*WORK REQUEST:*
Each line from the beginning of the data below through the line containing "unfold class_positions, class_keys." should be repeated exactly, please.
*** Block opens ***
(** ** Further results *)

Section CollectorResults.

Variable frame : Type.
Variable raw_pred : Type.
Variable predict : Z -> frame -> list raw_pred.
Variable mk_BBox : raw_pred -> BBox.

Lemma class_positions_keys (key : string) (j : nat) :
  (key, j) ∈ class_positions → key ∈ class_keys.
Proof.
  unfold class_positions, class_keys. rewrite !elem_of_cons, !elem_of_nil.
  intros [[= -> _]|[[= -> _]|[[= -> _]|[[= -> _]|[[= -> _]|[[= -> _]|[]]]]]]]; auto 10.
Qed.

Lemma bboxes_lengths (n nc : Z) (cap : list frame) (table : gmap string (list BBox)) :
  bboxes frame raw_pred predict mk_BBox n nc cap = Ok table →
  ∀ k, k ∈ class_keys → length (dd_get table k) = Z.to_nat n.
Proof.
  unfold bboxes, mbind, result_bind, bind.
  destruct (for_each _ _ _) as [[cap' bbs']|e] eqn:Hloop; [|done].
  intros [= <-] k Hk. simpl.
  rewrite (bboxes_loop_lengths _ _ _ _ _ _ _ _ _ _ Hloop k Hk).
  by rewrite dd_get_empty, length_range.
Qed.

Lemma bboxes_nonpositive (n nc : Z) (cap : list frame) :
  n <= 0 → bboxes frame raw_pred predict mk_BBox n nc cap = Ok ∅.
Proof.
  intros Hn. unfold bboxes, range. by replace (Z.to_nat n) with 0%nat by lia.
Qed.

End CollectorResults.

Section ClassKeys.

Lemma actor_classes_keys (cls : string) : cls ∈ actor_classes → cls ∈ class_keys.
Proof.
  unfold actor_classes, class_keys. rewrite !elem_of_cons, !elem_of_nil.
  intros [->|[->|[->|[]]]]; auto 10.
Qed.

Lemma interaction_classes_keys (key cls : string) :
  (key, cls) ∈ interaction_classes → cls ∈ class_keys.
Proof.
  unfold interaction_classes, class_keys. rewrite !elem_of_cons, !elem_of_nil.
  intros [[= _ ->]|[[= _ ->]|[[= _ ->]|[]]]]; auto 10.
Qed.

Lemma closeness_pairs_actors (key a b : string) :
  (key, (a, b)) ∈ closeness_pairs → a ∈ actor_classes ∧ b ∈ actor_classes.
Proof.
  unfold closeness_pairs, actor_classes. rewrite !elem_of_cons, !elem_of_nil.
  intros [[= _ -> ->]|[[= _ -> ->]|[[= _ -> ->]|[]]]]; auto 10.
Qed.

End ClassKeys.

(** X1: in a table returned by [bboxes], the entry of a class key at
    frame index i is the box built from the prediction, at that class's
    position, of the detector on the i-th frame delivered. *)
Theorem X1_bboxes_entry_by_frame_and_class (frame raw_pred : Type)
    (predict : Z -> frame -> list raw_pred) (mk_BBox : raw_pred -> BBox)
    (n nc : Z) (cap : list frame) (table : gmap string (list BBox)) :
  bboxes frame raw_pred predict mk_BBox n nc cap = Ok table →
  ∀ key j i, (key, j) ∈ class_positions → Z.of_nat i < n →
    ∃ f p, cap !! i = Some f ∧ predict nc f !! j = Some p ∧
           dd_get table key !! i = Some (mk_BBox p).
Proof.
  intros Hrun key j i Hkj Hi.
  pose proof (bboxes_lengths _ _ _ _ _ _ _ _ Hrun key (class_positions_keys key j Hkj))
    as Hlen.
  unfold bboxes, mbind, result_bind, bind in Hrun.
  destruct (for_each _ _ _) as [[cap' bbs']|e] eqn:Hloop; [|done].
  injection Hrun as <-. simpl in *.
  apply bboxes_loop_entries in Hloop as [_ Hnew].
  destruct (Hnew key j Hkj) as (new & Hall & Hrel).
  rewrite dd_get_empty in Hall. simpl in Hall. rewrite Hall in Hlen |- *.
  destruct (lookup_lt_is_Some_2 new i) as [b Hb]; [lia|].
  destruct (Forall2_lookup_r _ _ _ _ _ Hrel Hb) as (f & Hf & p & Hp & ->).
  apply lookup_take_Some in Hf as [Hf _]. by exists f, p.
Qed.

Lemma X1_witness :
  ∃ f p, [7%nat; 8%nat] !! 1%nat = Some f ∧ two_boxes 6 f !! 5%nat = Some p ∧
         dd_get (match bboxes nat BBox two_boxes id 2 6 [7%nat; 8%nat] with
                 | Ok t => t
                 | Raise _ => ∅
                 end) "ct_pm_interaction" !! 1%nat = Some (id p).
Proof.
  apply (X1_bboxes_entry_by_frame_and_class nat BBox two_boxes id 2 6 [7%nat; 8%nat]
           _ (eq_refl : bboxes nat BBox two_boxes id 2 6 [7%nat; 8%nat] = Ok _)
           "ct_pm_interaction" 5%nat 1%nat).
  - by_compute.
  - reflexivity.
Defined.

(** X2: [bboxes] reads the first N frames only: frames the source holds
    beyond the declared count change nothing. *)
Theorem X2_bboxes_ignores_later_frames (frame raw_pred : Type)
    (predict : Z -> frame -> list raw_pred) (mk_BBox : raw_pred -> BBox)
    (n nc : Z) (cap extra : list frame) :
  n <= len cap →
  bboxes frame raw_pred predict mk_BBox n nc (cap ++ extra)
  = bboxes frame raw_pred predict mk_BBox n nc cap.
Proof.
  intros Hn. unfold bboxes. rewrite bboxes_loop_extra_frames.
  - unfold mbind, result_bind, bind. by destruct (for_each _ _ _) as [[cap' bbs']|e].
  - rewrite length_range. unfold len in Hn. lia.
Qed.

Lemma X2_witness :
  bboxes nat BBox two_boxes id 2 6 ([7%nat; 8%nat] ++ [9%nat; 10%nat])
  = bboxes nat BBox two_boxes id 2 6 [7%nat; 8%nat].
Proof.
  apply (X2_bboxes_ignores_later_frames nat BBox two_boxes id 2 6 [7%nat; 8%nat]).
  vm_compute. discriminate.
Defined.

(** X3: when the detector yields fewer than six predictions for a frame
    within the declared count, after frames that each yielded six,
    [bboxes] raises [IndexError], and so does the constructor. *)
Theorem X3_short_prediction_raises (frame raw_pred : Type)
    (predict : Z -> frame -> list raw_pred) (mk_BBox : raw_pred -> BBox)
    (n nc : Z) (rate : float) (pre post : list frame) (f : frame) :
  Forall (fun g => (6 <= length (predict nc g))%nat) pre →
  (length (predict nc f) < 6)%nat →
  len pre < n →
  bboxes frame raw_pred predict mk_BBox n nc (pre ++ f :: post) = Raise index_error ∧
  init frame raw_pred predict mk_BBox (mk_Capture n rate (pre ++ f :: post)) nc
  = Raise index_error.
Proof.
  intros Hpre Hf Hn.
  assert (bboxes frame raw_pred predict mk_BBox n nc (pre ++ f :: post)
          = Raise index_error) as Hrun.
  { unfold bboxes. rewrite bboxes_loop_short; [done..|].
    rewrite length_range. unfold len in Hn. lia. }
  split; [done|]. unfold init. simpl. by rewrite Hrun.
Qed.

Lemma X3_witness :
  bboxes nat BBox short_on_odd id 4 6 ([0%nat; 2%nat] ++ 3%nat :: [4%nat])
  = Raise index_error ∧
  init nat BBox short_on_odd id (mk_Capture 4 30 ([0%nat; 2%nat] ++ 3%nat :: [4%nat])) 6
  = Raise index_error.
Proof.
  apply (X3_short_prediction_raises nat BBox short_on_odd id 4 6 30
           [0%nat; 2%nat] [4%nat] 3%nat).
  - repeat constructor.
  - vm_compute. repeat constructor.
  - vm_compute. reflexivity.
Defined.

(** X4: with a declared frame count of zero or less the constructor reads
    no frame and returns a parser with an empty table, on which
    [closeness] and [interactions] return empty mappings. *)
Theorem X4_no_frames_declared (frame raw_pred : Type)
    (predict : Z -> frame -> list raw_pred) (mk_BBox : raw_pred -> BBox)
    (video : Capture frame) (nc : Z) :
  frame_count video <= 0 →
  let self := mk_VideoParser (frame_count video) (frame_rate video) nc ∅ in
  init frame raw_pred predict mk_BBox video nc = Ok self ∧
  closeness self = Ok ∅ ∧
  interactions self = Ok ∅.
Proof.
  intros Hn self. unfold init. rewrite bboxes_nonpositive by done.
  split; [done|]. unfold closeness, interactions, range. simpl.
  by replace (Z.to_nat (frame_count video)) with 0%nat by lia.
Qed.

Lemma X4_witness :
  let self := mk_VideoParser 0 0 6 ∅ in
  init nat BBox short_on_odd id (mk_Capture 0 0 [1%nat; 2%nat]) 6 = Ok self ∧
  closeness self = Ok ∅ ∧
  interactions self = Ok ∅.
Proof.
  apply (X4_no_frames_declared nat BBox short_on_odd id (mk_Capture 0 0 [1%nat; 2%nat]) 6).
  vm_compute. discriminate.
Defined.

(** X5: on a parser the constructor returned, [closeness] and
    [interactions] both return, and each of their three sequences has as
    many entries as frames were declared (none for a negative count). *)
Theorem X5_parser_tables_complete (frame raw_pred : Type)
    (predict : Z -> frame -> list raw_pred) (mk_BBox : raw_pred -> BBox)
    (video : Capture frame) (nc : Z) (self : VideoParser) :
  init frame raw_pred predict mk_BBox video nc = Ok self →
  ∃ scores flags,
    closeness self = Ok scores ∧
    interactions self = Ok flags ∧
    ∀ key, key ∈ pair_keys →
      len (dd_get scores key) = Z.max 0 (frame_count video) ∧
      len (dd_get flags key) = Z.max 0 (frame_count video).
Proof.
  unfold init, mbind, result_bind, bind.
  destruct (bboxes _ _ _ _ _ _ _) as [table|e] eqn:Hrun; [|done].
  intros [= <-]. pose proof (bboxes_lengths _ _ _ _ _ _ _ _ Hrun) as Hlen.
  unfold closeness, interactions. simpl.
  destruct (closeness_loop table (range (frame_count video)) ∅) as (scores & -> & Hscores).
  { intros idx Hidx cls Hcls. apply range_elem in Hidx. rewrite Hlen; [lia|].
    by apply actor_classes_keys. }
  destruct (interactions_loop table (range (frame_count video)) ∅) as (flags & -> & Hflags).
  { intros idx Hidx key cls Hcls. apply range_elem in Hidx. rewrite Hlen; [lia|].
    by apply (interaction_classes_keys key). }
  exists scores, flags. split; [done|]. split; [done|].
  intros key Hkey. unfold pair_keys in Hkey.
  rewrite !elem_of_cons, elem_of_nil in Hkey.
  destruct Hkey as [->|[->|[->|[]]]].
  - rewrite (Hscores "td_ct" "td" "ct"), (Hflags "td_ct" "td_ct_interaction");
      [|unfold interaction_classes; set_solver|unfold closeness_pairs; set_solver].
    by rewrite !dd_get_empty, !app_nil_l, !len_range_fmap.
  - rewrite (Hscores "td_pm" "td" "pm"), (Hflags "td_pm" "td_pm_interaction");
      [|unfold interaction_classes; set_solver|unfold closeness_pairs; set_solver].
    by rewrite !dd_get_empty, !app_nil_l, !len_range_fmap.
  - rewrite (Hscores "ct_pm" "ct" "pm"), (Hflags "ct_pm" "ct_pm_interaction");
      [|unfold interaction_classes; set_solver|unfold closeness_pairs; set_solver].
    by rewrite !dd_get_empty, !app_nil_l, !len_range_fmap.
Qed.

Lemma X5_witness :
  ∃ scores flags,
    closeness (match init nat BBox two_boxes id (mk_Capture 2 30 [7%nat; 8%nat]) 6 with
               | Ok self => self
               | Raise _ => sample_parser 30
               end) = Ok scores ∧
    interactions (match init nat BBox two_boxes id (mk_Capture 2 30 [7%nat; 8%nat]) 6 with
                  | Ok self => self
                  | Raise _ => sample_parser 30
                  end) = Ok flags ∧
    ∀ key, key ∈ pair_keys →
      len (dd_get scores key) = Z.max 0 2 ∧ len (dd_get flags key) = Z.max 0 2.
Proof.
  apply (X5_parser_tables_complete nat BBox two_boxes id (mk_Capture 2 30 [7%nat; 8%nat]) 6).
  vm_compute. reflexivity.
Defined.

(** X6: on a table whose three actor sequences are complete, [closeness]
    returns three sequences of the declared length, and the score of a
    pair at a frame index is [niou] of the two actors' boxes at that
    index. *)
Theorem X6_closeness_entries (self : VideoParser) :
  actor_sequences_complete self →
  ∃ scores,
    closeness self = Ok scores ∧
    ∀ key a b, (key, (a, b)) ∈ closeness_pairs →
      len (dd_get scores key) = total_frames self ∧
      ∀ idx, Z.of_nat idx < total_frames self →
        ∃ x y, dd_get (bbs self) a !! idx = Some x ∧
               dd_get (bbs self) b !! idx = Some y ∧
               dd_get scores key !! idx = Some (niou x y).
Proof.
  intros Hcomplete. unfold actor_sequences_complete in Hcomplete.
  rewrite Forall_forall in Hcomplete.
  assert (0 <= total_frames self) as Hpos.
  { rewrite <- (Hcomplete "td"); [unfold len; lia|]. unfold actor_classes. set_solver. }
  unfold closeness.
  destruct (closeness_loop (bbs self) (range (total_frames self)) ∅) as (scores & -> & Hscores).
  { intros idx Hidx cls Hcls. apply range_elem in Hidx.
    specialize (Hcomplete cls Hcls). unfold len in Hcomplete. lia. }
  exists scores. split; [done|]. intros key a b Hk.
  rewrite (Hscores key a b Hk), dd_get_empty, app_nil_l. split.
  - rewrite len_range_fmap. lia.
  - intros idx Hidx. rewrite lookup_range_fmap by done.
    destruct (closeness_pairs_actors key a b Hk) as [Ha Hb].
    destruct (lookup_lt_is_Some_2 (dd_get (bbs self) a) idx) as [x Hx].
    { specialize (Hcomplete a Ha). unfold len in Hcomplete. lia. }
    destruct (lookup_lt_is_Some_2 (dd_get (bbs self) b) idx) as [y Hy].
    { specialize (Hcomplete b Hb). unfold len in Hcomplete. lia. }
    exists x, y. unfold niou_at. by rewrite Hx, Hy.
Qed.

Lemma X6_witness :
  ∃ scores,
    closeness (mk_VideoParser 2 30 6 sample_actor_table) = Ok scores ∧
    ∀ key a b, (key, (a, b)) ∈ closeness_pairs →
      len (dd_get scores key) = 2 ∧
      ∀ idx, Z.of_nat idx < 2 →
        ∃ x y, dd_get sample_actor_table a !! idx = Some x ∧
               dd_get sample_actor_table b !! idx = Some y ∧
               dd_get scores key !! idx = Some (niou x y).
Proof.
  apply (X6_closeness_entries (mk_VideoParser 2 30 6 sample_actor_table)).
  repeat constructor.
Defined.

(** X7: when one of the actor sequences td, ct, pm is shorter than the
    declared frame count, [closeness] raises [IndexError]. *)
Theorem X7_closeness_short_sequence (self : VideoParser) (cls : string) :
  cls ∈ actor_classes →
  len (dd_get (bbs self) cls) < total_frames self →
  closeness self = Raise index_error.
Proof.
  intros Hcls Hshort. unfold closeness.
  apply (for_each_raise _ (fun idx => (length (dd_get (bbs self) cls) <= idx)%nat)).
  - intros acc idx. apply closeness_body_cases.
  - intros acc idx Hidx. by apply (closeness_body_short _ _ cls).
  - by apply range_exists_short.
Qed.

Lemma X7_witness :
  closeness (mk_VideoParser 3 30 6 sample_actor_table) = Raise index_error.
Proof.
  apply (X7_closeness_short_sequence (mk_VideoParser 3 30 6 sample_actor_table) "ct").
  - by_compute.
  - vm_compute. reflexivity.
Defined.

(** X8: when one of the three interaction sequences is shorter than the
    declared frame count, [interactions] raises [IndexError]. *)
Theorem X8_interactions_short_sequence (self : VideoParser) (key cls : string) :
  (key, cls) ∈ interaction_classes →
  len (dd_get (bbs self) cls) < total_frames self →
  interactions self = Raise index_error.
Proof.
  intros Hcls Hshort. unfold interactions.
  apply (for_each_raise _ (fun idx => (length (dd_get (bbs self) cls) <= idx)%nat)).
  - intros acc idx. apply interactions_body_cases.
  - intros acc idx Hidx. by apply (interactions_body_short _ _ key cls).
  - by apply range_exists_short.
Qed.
*** Block closes ***
*ANSWER AREA:*
(** ** Further results *)

Section CollectorResults.

Variable frame : Type.
Variable raw_pred : Type.
Variable predict : Z -> frame -> list raw_pred.
Variable mk_BBox : raw_pred -> BBox.

Lemma class_positions_keys (key : string) (j : nat) :
  (key, j) ∈ class_positions → key ∈ class_keys.
Proof.
  unfold class_positions, class_keys. rewrite !elem_of_cons, !elem_of_nil.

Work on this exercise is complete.